> [Task to carry out]:
Read through the listing below, and copy every line where the string "then" appears.

> [Source material]:
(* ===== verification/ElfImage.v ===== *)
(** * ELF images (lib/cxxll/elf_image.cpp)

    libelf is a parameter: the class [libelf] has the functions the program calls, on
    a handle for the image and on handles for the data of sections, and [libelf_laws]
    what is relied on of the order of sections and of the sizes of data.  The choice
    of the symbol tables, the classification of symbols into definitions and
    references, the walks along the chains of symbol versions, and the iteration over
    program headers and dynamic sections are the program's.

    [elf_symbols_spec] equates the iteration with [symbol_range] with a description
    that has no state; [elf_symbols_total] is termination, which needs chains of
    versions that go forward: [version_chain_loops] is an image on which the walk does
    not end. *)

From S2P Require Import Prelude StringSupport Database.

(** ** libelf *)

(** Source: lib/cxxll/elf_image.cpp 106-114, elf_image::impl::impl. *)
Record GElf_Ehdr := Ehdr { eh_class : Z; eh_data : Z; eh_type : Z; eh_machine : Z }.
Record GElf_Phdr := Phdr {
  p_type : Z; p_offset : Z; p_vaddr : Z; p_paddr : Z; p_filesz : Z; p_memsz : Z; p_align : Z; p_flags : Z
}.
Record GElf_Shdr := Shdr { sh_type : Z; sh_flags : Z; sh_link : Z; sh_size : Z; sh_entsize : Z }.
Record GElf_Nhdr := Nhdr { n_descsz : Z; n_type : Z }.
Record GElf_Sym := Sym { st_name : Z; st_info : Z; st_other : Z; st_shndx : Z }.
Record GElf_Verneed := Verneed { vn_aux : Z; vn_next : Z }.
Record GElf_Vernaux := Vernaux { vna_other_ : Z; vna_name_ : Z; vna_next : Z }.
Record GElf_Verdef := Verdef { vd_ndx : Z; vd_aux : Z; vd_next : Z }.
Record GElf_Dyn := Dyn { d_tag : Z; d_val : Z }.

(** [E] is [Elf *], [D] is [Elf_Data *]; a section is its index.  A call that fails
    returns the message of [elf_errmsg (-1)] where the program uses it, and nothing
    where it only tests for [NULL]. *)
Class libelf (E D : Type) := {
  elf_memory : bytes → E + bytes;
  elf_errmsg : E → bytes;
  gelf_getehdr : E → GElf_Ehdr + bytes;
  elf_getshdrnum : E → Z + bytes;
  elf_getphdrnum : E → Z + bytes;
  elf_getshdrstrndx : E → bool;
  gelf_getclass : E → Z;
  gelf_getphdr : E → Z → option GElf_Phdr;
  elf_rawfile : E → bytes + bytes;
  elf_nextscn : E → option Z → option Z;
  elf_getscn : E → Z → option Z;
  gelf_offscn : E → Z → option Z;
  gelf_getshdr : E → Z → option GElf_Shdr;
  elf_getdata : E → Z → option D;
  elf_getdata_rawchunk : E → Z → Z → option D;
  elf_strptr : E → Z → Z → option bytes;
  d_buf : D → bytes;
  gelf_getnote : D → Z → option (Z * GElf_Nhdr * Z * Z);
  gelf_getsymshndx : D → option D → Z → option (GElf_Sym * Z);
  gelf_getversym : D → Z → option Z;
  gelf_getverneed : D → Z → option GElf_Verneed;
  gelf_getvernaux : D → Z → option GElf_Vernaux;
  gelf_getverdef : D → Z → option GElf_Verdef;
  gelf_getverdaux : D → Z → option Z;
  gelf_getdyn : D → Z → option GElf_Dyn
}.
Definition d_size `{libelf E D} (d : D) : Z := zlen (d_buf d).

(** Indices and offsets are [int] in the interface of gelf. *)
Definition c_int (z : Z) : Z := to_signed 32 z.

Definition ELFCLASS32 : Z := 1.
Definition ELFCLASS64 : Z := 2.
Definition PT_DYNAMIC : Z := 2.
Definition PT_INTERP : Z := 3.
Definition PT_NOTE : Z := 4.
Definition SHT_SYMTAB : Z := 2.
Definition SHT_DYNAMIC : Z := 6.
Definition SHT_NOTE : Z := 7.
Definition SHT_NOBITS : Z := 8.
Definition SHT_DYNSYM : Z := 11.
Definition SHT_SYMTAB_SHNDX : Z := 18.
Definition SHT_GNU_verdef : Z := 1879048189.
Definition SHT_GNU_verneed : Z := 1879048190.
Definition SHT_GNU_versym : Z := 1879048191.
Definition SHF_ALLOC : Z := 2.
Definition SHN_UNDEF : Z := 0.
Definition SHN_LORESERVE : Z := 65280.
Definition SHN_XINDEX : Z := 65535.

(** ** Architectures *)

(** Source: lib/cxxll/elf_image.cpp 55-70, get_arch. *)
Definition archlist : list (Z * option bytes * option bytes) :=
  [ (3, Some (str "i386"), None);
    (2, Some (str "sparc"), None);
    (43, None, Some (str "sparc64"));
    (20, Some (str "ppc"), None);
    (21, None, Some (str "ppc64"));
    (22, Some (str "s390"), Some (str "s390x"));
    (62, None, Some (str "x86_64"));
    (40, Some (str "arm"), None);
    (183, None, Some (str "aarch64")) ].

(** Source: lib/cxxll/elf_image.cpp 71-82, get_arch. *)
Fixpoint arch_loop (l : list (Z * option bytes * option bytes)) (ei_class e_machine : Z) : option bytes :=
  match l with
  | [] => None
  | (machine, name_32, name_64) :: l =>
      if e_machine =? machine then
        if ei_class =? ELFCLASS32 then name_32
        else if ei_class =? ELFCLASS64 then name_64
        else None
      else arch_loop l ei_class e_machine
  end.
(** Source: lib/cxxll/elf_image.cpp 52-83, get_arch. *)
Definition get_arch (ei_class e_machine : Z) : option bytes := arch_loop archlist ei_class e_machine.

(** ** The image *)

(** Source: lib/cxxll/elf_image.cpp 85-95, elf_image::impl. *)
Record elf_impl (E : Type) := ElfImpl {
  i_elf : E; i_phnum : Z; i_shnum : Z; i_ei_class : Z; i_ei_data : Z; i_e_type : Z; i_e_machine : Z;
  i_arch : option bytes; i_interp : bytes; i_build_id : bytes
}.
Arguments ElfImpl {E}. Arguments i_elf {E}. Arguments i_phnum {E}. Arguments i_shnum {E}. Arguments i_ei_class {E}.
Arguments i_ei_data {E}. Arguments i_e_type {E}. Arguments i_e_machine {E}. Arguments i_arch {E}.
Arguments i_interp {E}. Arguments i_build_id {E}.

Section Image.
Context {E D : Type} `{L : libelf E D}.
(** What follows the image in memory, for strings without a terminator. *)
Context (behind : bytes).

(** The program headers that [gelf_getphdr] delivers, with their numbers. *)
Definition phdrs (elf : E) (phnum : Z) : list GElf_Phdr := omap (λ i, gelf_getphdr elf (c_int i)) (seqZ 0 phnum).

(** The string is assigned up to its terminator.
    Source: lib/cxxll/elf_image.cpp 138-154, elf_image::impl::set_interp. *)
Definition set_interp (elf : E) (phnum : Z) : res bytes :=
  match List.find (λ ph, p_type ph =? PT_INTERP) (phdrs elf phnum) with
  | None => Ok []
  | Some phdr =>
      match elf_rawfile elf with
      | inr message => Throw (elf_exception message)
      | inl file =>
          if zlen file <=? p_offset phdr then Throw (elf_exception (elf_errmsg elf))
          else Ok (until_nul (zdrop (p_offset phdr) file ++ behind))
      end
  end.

> [Expected output]:
      if e_machine =? machine then
        if ei_class =? ELFCLASS32 then name_32
        else if ei_class =? ELFCLASS64 then name_64
          if zlen file <=? p_offset phdr then Throw (elf_exception (elf_errmsg elf))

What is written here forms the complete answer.